HDR has long been part of photography even dating from before the invention of mains electricity. Here for your amusement is an example of how it used to be done. 

My Tachihara 8x10 camera was placed on a low rock wall so it could look toward the beach with a plain sea foreground. Focussing was augmented with a back tilt of the rear standard to place the plane of focus along the water surface and through the distant line of trees. The picture would then be all in focus from front to back at any aperture, any shutter speed.

Careful note was made of the upper right-hand corner of the ground glass (bottom left-hand corner of the picture) to establish what part of the sea surface lived there. That patch of sea was committed to secure memory because it would be needed later.

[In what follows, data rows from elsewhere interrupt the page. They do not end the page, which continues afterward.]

Lemma replay_plan_decides_witness :
  compute_plan demo_manifests =
  Ok ([TransferOp 2 0 "a" [4; 2]%nat true UInt16 None; TransferOp 1 0 "c" [4; 2]%nat true UInt16 None;
       TransferOp 1 0 "b" [4; 2]%nat true UInt16 (Some (1, 4))], {["z"]}) /\
  forall sid, ~ conflicting demo_manifests sid.
Proof.
  pose proof (replay_plan_decides demo_manifests demo_manifests_wf) as H.
  assert (E : compute_plan demo_manifests =
    Ok ([TransferOp 2 0 "a" [4; 2]%nat true UInt16 None; TransferOp 1 0 "c" [4; 2]%nat true UInt16 None;
         TransferOp 1 0 "b" [4; 2]%nat true UInt16 (Some (1, 4))], {["z"]})) by (vm_compute; reflexivity).
  split; [exact E|]. rewrite E in H. apply H.
Defined.

Definition demo_plan : list transfer_op :=
  [TransferOp 2 0 "a" [4; 2]%nat true UInt16 None; TransferOp 1 0 "c" [4; 2]%nat true UInt16 None;
   TransferOp 1 0 "b" [4; 2]%nat true UInt16 (Some (1, 4))].

Lemma plan_rounds_budgeted_witness :
  length (plan_rounds demo_manifests demo_plan) = 2%nat /\
  forall ops, ops ∈ plan_rounds demo_manifests demo_plan -> ops <> [].
Proof.
  split; [vm_compute; reflexivity|]. intros ops Hops.
  destruct (plan_rounds_budgeted demo_manifests demo_plan) as [_ H].
  apply (H 24); [vm_compute; reflexivity|vm_compute; reflexivity|discriminate|exact Hops].
Defined.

A 6 inch clear plastic ruler was placed on the ground glass of the camera to measure the movement of the wave images. The fastest wave image moved 2 inches in one second. Since I wanted a maximum 1/2 inch blur to imply wave movement but retain wave shape I knew my main shutter speed would be 1/4 second.

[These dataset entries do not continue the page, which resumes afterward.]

(** [t[start:stop]] along the first axis. *)
Definition slice_bound (n : nat) (i : Z) : nat :=
  Z.to_nat (if i <? 0 then Z.max 0 (i + Z.of_nat n) else Z.min i (Z.of_nat n)).

Definition slice_rows (start stop : Z) (t : rr_tensor) : res rr_tensor :=
  match rr_shape t with
  | [] => Raise (IndexError "slice() cannot be applied to a 0-dim tensor")
  | n :: shape =>
      let first := slice_bound n start in
      let count := (slice_bound n stop - first)%nat in
      let stride := foldr Nat.mul 1%nat shape in
      Ok (RRTensor (rr_dt t) (count :: shape) (take (count * stride) (drop (first * stride) (rr_values t))))
  end.

(** ** [RouterReplayGroup] *)

Record group := Group {
  g_role : role;
  g_rank : Z;
  g_world_size : Z;
  g_device : string;
  g_staging_bytes : Z;
  g_closed : bool;
  n_exchanges : nat;
  n_rounds : nat;
  n_tensors_sent : nat;
  n_tensors_recv : nat;
  n_missing_raises : nat;
}.

(** [__init__]; [env_staging] is the value of the environment variable or its default. *)
Definition group_init (r : role) (rank world_size : Z) (device : string) (staging_bytes : option Z) (env_staging : Z) : res group :=
  let staging := default env_staging staging_bytes in
  _ ← check (0 <? staging) (ValueError "router-replay staging_bytes must be positive");
  Ok (Group r rank world_size device staging false 0 0 0 0 0).

Definition group_close (g : group) : group :=
  Group (g_role g) (g_rank g) (g_world_size g) (g_device g) (g_staging_bytes g) true
    (n_exchanges g) (n_rounds g) (n_tensors_sent g) (n_tensors_recv g) (n_missing_raises g).

Definition count_rounds (n : nat) (g : group) : group :=
  Group (g_role g) (g_rank g) (g_world_size g) (g_device g) (g_staging_bytes g) (g_closed g)
    (n_exchanges g) (n + n_rounds g) (n_tensors_sent g) (n_tensors_recv g) (n_missing_raises g).
Definition count_sent (n : nat) (g : group) : group :=
  Group (g_role g) (g_rank g) (g_world_size g) (g_device g) (g_staging_bytes g) (g_closed g)
    (S (n_exchanges g)) (n_rounds g) (n + n_tensors_sent g) (n_tensors_recv g) (n_missing_raises g).
Definition count_recv (n : nat) (g : group) : group :=
  Group (g_role g) (g_rank g) (g_world_size g) (g_device g) (g_staging_bytes g) (g_closed g)
    (S (n_exchanges g)) (n_rounds g) (n_tensors_sent g) (n + n_tensors_recv g) (n_missing_raises g).
Definition count_missing (g : group) : group :=
  Group (g_role g) (g_rank g) (g_world_size g) (g_device g) (g_staging_bytes g) (g_closed g)
    (n_exchanges g) (n_rounds g) (n_tensors_sent g) (n_tensors_recv g) (S (n_missing_raises g)).

Definition build_send_manifest (g : group) (snapshot : list (string * rr_tensor)) (cache_device : option string) : manifest :=
  let stages := match cache_device with Some d => negb (bool_decide (d = g_device g)) | None => false end in
  Manifest Sender (g_rank g) (dict_keys snapshot) [] (prod_map id rr_shape <$> snapshot)
    (Some (prod_map id rr_dt <$> snapshot)) true false true
    (if stages then Some (g_staging_bytes g) else None) true None true.

Definition build_recv_manifest (g : group) (needed : list string) (discard allow_missing : bool)
    (ranges : option (list (string * (Z * Z)))) : manifest :=
  Manifest Receiver (g_rank g) [] needed [] None discard allow_missing true None true ranges true.

(** [_exchange_manifest] after the gather. *)
Definition exchange_manifest (ms : list manifest) : res (list transfer_op * gset string * list (list transfer_op)) :=
  '(plan, missing) ← compute_plan ms;
  if negb (bool_decide (missing = ∅)) && negb (missing_is_tolerated ms missing)
  then Raise (missing_error missing)
  else Ok (plan, missing, plan_rounds ms plan).

(** ** Phase C, the sender *)

Definition stage_op (snapshot : list (string * rr_tensor)) (op : transfer_op) : res (transfer_op * list Z) :=
  t ← dict_at snapshot (sample_id op);
  t ← match token_range op with Some (start, stop) => slice_rows start stop t | None => Ok t end;
  _ ← check (viewable (rr_dt t) (rr_shape t)) view_error;
  Ok (op, encode t).

(** The sends of one fused operation: destination and bytes, in the order they are posted. *)
Definition send_posts (staged : list (transfer_op * list Z)) : list (Z * list Z) :=
  (fun x => (recv_rank x.1, x.2)) <$>
  filter (fun x => token_range x.1 = None \/ (0 < length x.2)%nat) staged.

Fixpoint send_rounds (snapshot : list (string * rr_tensor)) (my_rounds : list (list transfer_op)) :
    list (list (Z * list Z)) * res nat :=
  match my_rounds with
  | [] => ([], Ok 0%nat)
  | ops :: rest =>
      match mapM (stage_op snapshot) ops with
      | Raise e => ([], Raise e)
      | Ok staged =>
          let '(posts, n) := send_rounds snapshot rest in
          (send_posts staged :: posts, Nat.add (length staged) <$> n)
      end
  end.

Definition run_data_exchange_send (rank : Z) (rounds : list (list transfer_op)) (snapshot : list (string * rr_tensor)) :
    list (list (Z * list Z)) * res nat :=
  let my_rounds : list (list transfer_op) := of_sender rank <$> rounds in
  match mapM (fun op => check (bool_decide (is_Some (dict_get snapshot (sample_id op))))
                (RuntimeError "router-replay: snapshot is inconsistent")) (concat my_rounds) with
  | Raise e => ([], Raise e)
  | Ok _ => send_rounds snapshot my_rounds
  end.

(** ** Phase C, the receiver *)

Definition posts_recv (op : transfer_op) : bool :=
  match token_range op with
  | None => true
  | Some _ => (0 <? foldr Nat.mul 1%nat (transfer_shape op))%nat
  end.

Notation to_receiver r := (filter (fun op => recv_rank op = r)).

(** The receives of one fused operation: source and size, in the order they are posted. *)
Definition recv_posts (mine : list transfer_op) : res (list (Z * Z)) :=
  mapM (fun op => _ ← check (viewable (op_dtype op) (transfer_shape op)) view_error;
                  Ok (sender_rank op, op_nbytes op)) (filter (fun op => posts_recv op = true) mine).

(** The destination tensors once the bytes have landed; an empty slice is not posted. *)
Fixpoint fill_dests (mine : list transfer_op) (landed : list (list Z)) : list (transfer_op * rr_tensor) :=
  match mine with
  | [] => []
  | op :: rest =>
      if posts_recv op
      then (op, decode (op_dtype op) (transfer_shape op) (default [] (head landed))) :: fill_dests rest (tail landed)
      else (op, RRTensor (op_dtype op) (transfer_shape op) []) :: fill_dests rest landed
  end.

Fixpoint put_all (dests : list (transfer_op * rr_tensor)) (t : Z) (c : cache) : cache * res unit :=
  match dests with
  | [] => (c, Ok ())
  | (op, dest) :: rest =>
      match cache_put (sample_id op) (PutTensor dest) t c with
      | (c, Raise e) => (c, Raise e)
      | (c, Ok _) => put_all rest t c
      end
  end.

(** [landed] gives, for each posted round, the bytes NCCL wrote to the posted receives. *)
Fixpoint recv_rounds (rank : Z) (rounds : list (list transfer_op)) (landed : list (list (list Z))) (t : Z) (c : cache) :
    cache * res nat :=
  match rounds with
  | [] => (c, Ok 0%nat)
  | ops :: rest =>
      match recv_posts (to_receiver rank ops) with
      | Raise e => (c, Raise e)
      | Ok _ =>
          let dests := fill_dests (to_receiver rank ops) (default [] (head landed)) in
          match put_all dests t c with
          | (c, Raise e) => (c, Raise e)
          | (c, Ok _) =>
              let '(c, n) := recv_rounds rank rest (tail landed) t c in
              (c, Nat.add (length dests) <$> n)
          end
      end
  end.

(** ** [send] and [recv] *)

Definition discard_ids (rank : Z) (plan : list transfer_op) : list string :=
  sample_id <$> filter (fun op => sender_rank op = rank /\ op_discard op = true) plan.

(** [if discard_sample_ids: cache_tx.discard(discard_sample_ids)]. *)
Definition discard_sent (ids : list string) (t : Z) (c : cache) : cache :=
  match ids with [] => c | _ => (tx_discard ids t c).1 end.

(** The part of [send] after the gather; the posts of the rounds it got through are kept. *)
Definition send_finish (g : group) (ms : list manifest) (snapshot : list (string * rr_tensor)) (t : Z) (c : cache) :
    group * cache * list (list (Z * list Z)) * res nat :=
  match exchange_manifest ms with
  | Raise e => (g, c, [], Raise e)
  | Ok (plan, _, rounds) =>
      let '(posts, n_sent) := run_data_exchange_send (g_rank g) rounds snapshot in
      match n_sent with
      | Raise e => (g, c, posts, Raise e)
      | Ok n =>
          let c := discard_sent (discard_ids (g_rank g) plan) t c in
          (count_sent n (count_rounds (length rounds) g), c, posts, Ok n)
      end
  end.

(** [list(dict.fromkeys(l))]. *)
Definition dict_fromkeys (l : list string) : list string :=
  dict_keys (fold_left (fun d sid => dict_set d sid ()) l []).

Definition capture_slices (rank : Z) (plan : list transfer_op) : list (string * (Z * nat)) :=
  fold_left (fun d op => match token_range op with
                         | Some (start, _) => if decide (recv_rank op = rank)
                             then dict_set d (sample_id op) (start, default 0%nat (head (op_shape op))) else d
                         | None => d
                         end) plan [].

Record recv_report := RecvReport {
  tensors_recv : nat;
  dropped_sample_ids : list string;
  slices : option (list (string * (Z * nat)));
}.

Definition is_missing_error (e : exn) : bool :=
  match e with ErrorWithIds cls _ => bool_decide (cls = "RouterReplayMissingError") | _ => false end.

Definition recv_finish (g : group) (ms : list manifest) (needed : list string) (has_ranges : bool)
    (landed : list (list (list Z))) (t : Z) (c : cache) : group * cache * res recv_report :=
  match exchange_manifest ms with
  | Raise e => ((if is_missing_error e then count_missing g else g), c, Raise e)
  | Ok (plan, missing, rounds) =>
      let dropped := dict_fromkeys (filter (fun sid => sid ∈ missing) needed) in
      match recv_rounds (g_rank g) rounds landed t c with
      | (c, Raise e) => (g, c, Raise e)
      | (c, Ok n) =>
          (count_recv n (count_rounds (length rounds) g), c,
           Ok (RecvReport n dropped (if has_ranges then Some (capture_slices (g_rank g) plan) else None)))
      end
  end.

(** ** NCCL

    What one fused group operation delivers: from the sends every rank posted, the bytes
    written to the receives that rank [r] posted, in their order. *)
Class Nccl := {
  nccl_deliver : list (Z * list (Z * list Z)) -> Z -> list (Z * Z) -> list (list Z);
}.

Definition sent_to (posts : list (Z * list (Z * list Z))) (s r : Z) : list (list Z) :=
  p ← filter (fun p => p.1 = s) posts; (filter (fun m => m.1 = r) p.2).*2.

Definition received_from (s : Z) (recvs : list (Z * Z)) (out : list (list Z)) : list (list Z) :=
  (filter (fun x => x.1.1 = s) (zip recvs out)).*2.

(** Between two ranks, sends and receives match in the order they are posted, provided their
    number and sizes agree. *)
Class NcclOk (nccl : Nccl) := {
  nccl_in_order : forall posts r recvs,
    (forall s, (fun m => Z.of_nat (length m)) <$> sent_to posts s r = (filter (fun x => x.1 = s) recvs).*2) ->
    length (nccl_deliver posts r recvs) = length recvs /\
    forall s, received_from s recvs (nccl_deliver posts r recvs) = sent_to posts s r;
}.

(** ** One step of the whole group *)

Inductive participant :=
  | PSend (g : group) (c : cache) (cache_device : option string)
  | PRecv (g : group) (c : cache) (needed : list string) (discard allow_missing : bool)
      (ranges : option (list (string * (Z * Z)))).

(** What each rank does before the gather: the checks, the snapshot or the defensive clear. *)
Definition begin_step (t : Z) (p : participant) : res (participant * manifest) :=
  match p with
  | PSend g c dev =>
      _ ← check (negb (g_closed g)) (RuntimeError "RouterReplayGroup is closed");
      _ ← check (bool_decide (g_role g = Sender)) (RuntimeError "send() called on role");
      let '(c, snapshot) := tx_snapshot t c in
      snapshot ← snapshot;
      Ok (PSend g c dev, build_send_manifest g snapshot dev)
  | PRecv g c needed discard allow ranges =>
      _ ← check (negb (g_closed g)) (RuntimeError "RouterReplayGroup is closed");
      _ ← check (bool_decide (g_role g = Receiver)) (RuntimeError "recv() called on role");
      Ok (PRecv g (base_clear c).1 needed discard allow ranges, build_recv_manifest g needed discard allow ranges)
  end.

Inductive report := Sent (n : nat) | Received (r : recv_report).

Section step.
Context `{nccl : Nccl}.

(** The sends every rank posts in each round; a snapshot is the data of the cache it was
    taken from. *)
Definition posts_of (ms : list manifest) (t : Z) (p : participant) : Z * list (list (Z * list Z)) :=
  match p with
  | PSend g c _ => (g_rank g, (send_finish g ms (data c) t c).1.2)
  | PRecv g _ _ _ _ _ => (g_rank g, [])
  end.

Definition round_posts (posts : list (Z * list (list (Z * list Z)))) (k : nat) : list (Z * list (Z * list Z)) :=
  (fun p => (p.1, default [] (p.2 !! k))) <$> posts.

(** The bytes landed at rank [r] in round [k]. *)
Definition landed_round (posts : list (Z * list (list (Z * list Z)))) (r : Z) (k : nat) (ops : list transfer_op) : list (list Z) :=
  match recv_posts (to_receiver r ops) with
  | Ok recvs => nccl_deliver (round_posts posts k) r recvs
  | Raise _ => []
  end.

Definition landed_at (ms : list manifest) (posts : list (Z * list (list (Z * list Z)))) (r : Z) : list (list (list Z)) :=
  match exchange_manifest ms with
  | Ok (_, _, rounds) => imap (landed_round posts r) rounds
  | Raise _ => []
  end.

The lens was fitted with a Cokin P filter holder carrying a grad ND filter and a #25 red filter. The grad filter was aligned with the tops of the trees. The late afternoon sun shone directly into the lens. A short initial exposure was made at f64 with the result that only the sun disk, some bright threads of cloud, some water sparkle and, faintly, the tree line registered on film. The camera on its tripod was then left completely undisturbed for nearly half an hour while the sun set and the scene darkened.

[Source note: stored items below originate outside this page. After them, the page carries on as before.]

(** [s.replace('Z', '+00:00')] *)
Fixpoint replace_Z (s : string) : string :=
  match s with
  | EmptyString => EmptyString
  | String c r =>
      if Ascii.eqb c "Z"%char then "+00:00" ++ replace_Z r
      else String c (replace_Z r)
  end.

(** ** Sync records and the status dictionary *)

Record SyncRecord : Type := mkRecord {
  name : string;
  is_folder : bool;
  local_path : string;
  last_synced_time : Z;
  remote_modified_time : string;
  local_hash_at_sync : option string;      (* [None] is Python's None *)
  drive_root_id : string;
  drive_relative_path : string
}.

#[global] Instance SyncRecord_eq_dec : EqDecision SyncRecord.
Proof. solve_decision. Defined.

(** A dictionary in insertion order. *)
Definition dict (V : Type) : Type := list (string * V).

Fixpoint dict_get {V} (k : string) (d : dict V) : option V :=
  match d with
  | [] => None
  | (k', v) :: d' => if bool_decide (k' = k) then Some v else dict_get k d'
  end.

Definition dict_mem {V} (k : string) (d : dict V) : bool :=
  match dict_get k d with Some _ => true | None => false end.

(** [d[k] = v]: an existing key keeps its position, a new key goes last. *)
Fixpoint dict_set {V} (k : string) (v : V) (d : dict V) : dict V :=
  match d with
  | [] => [(k, v)]
  | (k', v') :: d' =>
      if bool_decide (k' = k) then (k, v) :: d' else (k', v') :: dict_set k v d'
  end.

(** [del d[k]] *)
Definition dict_del {V} (k : string) (d : dict V) : dict V :=
  List.filter (fun kv => negb (bool_decide (kv.1 = k))) d.

Definition dict_keys {V} (d : dict V) : list string := map fst d.

(** ** Drive metadata, requests and what the user sees *)

Record file_meta : Type := mkMeta {
  m_id : string;
  m_name : string;
  m_mimeType : string;
  m_modifiedTime : string
}.

#[global] Instance file_meta_eq_dec : EqDecision file_meta.
Proof. solve_decision. Defined.

Definition meta_is_folder (f : file_meta) : bool :=
  bool_decide (m_mimeType f = FOLDER_MIME).

(** The requests sent to the Drive service. *)
Inductive request : Type :=
  | ReqGet (file_id fields : string)           (* files().get *)
  | ReqList (folder_id : string) (page_size : nat)   (* files().list, first page *)
  | ReqMedia (file_id : string)                (* get_media + next_chunk *)
  | ReqUpdate (file_id : string) (content : list Byte.byte).  (* files().update *)

(** The texts written to the "Sync Status" column. *)
Inductive label : Type :=
  | SYNCING            (* "SYNCING..." *)
  | SYNCED_FILE        (* "SYNCED FILE" *)
  | SYNCED_FOLDER      (* "SYNCED FOLDER" *)
  | NAHRANO            (* uploaded *)
  | NAHRANI_SELHALO    (* upload failed *)
  | STAZENO            (* downloaded *)
  | STAZENI_SELHALO    (* download failed *)
  | KONFLIKT.          (* conflict *)

Inductive gui_event : Type :=
  | TreeStatus (file_id file_name : string) (l : label)
      (* update_treeview_sync_status(file_id, file_name, l) *)
  | ShowInfo (title : string) (file_name : string)    (* messagebox.showinfo *)
  | ShowError (title : string) (file_name : string).  (* messagebox.showerror *)

(** What the walker yields: [(file_metadata, drive_relative_path, full_local_path)]. *)
Definition yielded : Type := file_meta * string * string.

(** ** Program state and the state-and-exception monad

    [gui], [trace] and [yields] are logs: they record what the program
    showed, requested and enumerated, and the program never reads them. *)

Record State (R : Type) : Type := mkState {
  remote : R;                         (* the Drive service *)
  fs : gmap string node;              (* local files *)
  clock : Z;                          (* time.time() *)
  sync_status : dict SyncRecord;      (* self.sync_status *)
  status_file : dict SyncRecord;      (* sync_status.json *)
  current_folder_id : string;         (* self.current_folder_id *)
  gui : list gui_event;               (* oldest first *)
  trace : list request;               (* oldest first *)
  yields : list yielded               (* what the walker yielded, oldest first *)
}.
Arguments mkState {R}.
Arguments remote {R}.
Arguments fs {R}.
Arguments clock {R}.
Arguments sync_status {R}.
Arguments status_file {R}.
Arguments current_folder_id {R}.
Arguments gui {R}.
Arguments trace {R}.
Arguments yields {R}.

Definition M (S A : Type) : Type := S -> S * res A.

Definition ret {S A} (a : A) : M S A := fun s => (s, Ok a).

Definition raise {S A} (e : exn) : M S A := fun s => (s, Raise e).

Definition bind {S A B} (m : M S A) (k : A -> M S B) : M S B :=
  fun s => match m s with
           | (s', Ok a) => k a s'
           | (s', Raise e) => (s', Raise e)
           end.

(** [try: m  except Exception: h] *)
Definition try_except {S A} (m : M S A) (h : exn -> M S A) : M S A :=
  fun s => match m s with
           | (s', Ok a) => (s', Ok a)
           | (s', Raise e) => h e s'
           end.

Declare Scope m_scope.
Delimit Scope m_scope with m.
Notation "x <- m ;; k" := (bind m (fun x => k))
  (at level 100, m at next level, right associativity) : m_scope.
Notation "m ;;; k" := (bind m (fun _ => k))
  (at level 100, right associativity) : m_scope.

(** [for x in xs: body(x)] *)
Fixpoint for_each {S A} (xs : list A) (body : A -> M S unit) : M S unit :=
  match xs with
  | [] => ret tt
  | x :: xs' => bind (body x) (fun _ => for_each xs' body)
  end.

(** ** The collaborators *)

(** The Drive client.  Each request takes the remote state and returns the
    new one with the response or the exception of [.execute()].
    [media_download] returns the bytes that [next_chunk] delivered to the
    file handle before it finished or raised. *)
Record Service (R : Type) : Type := mkService {
  files_get : string -> string -> R -> R * res file_meta;
  files_list : string -> nat -> R -> R * res (list file_meta);
  media_download : string -> R -> R * (list Byte.byte * res unit);
  files_update : string -> list Byte.byte -> R -> R * res string
}.
Arguments files_get {R}.
Arguments files_list {R}.
Arguments media_download {R}.
Arguments files_update {R}.

(** Library functions used by the engine. *)
Record Library : Type := mkLibrary {
  sha1_hexdigest : list Byte.byte -> string;
  fromisoformat : string -> res datetime
}.

Section Engine.
Context {R : Type}.
Variable svc : Service R.
Variable lib : Library.

Local Abbreviation St := (State R).
Local Abbreviation Mo := (M (State R)).
Local Open Scope m_scope.

(** *** State access *)

Definition set_remote (r : R) (s : St) : St :=
  mkState r (fs s) (clock s) (sync_status s) (status_file s)
          (current_folder_id s) (gui s) (trace s) (yields s).
Definition set_fs (f : gmap string node) (s : St) : St :=
  mkState (remote s) f (clock s) (sync_status s) (status_file s)
          (current_folder_id s) (gui s) (trace s) (yields s).
Definition set_sync_status (d : dict SyncRecord) (s : St) : St :=
  mkState (remote s) (fs s) (clock s) d (status_file s)
          (current_folder_id s) (gui s) (trace s) (yields s).
Definition set_status_file (d : dict SyncRecord) (s : St) : St :=
  mkState (remote s) (fs s) (clock s) (sync_status s) d
          (current_folder_id s) (gui s) (trace s) (yields s).
Definition set_current_folder_id (c : string) (s : St) : St :=
  mkState (remote s) (fs s) (clock s) (sync_status s) (status_file s)
          c (gui s) (trace s) (yields s).
Definition add_gui (e : gui_event) (s : St) : St :=
  mkState (remote s) (fs s) (clock s) (sync_status s) (status_file s)
          (current_folder_id s) (gui s ++ [e])%list (trace s) (yields s).
Definition add_trace (q : request) (s : St) : St :=
  mkState (remote s) (fs s) (clock s) (sync_status s) (status_file s)
          (current_folder_id s) (gui s) (trace s ++ [q])%list (yields s).

Definition add_yield (y : yielded) (s : St) : St :=
  mkState (remote s) (fs s) (clock s) (sync_status s) (status_file s)
          (current_folder_id s) (gui s) (trace s) (yields s ++ [y])%list.

(** A request: logged, then answered by the service. *)
Definition call {A} (q : request) (f : R -> R * res A) : Mo A :=
  fun s => let '(r', x) := f (remote s) in (set_remote r' (add_trace q s), x).

Definition service_get (file_id fields : string) : Mo file_meta :=
  call (ReqGet file_id fields) (files_get svc file_id fields).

Before the second exposure the red filter was removed (carefully!) and the shutter re-cocked at 1/4 second. A spot-meter reading confirmed that an aperture of f16 should be set for the assorted dark tones to fall on Zones II, III, and IV. The last element was getting the wave in the right place. Because the ground-glass was blocked by the film-holder that pre-memorised patch of sea was the aim point for the breaking wave. A few seconds later I fired the shutter to catch a nice wave as it swept by. 

The final photograph has a sun-disk, some bright clouds and water sparkles, figures on a deeply shadowed beach, and a breaking wave; HDR indeed! 

Now that HDR can be done electronically as well as on film it may be a good time to contemplate how much we have gained and, perhaps, what we have lost.


----------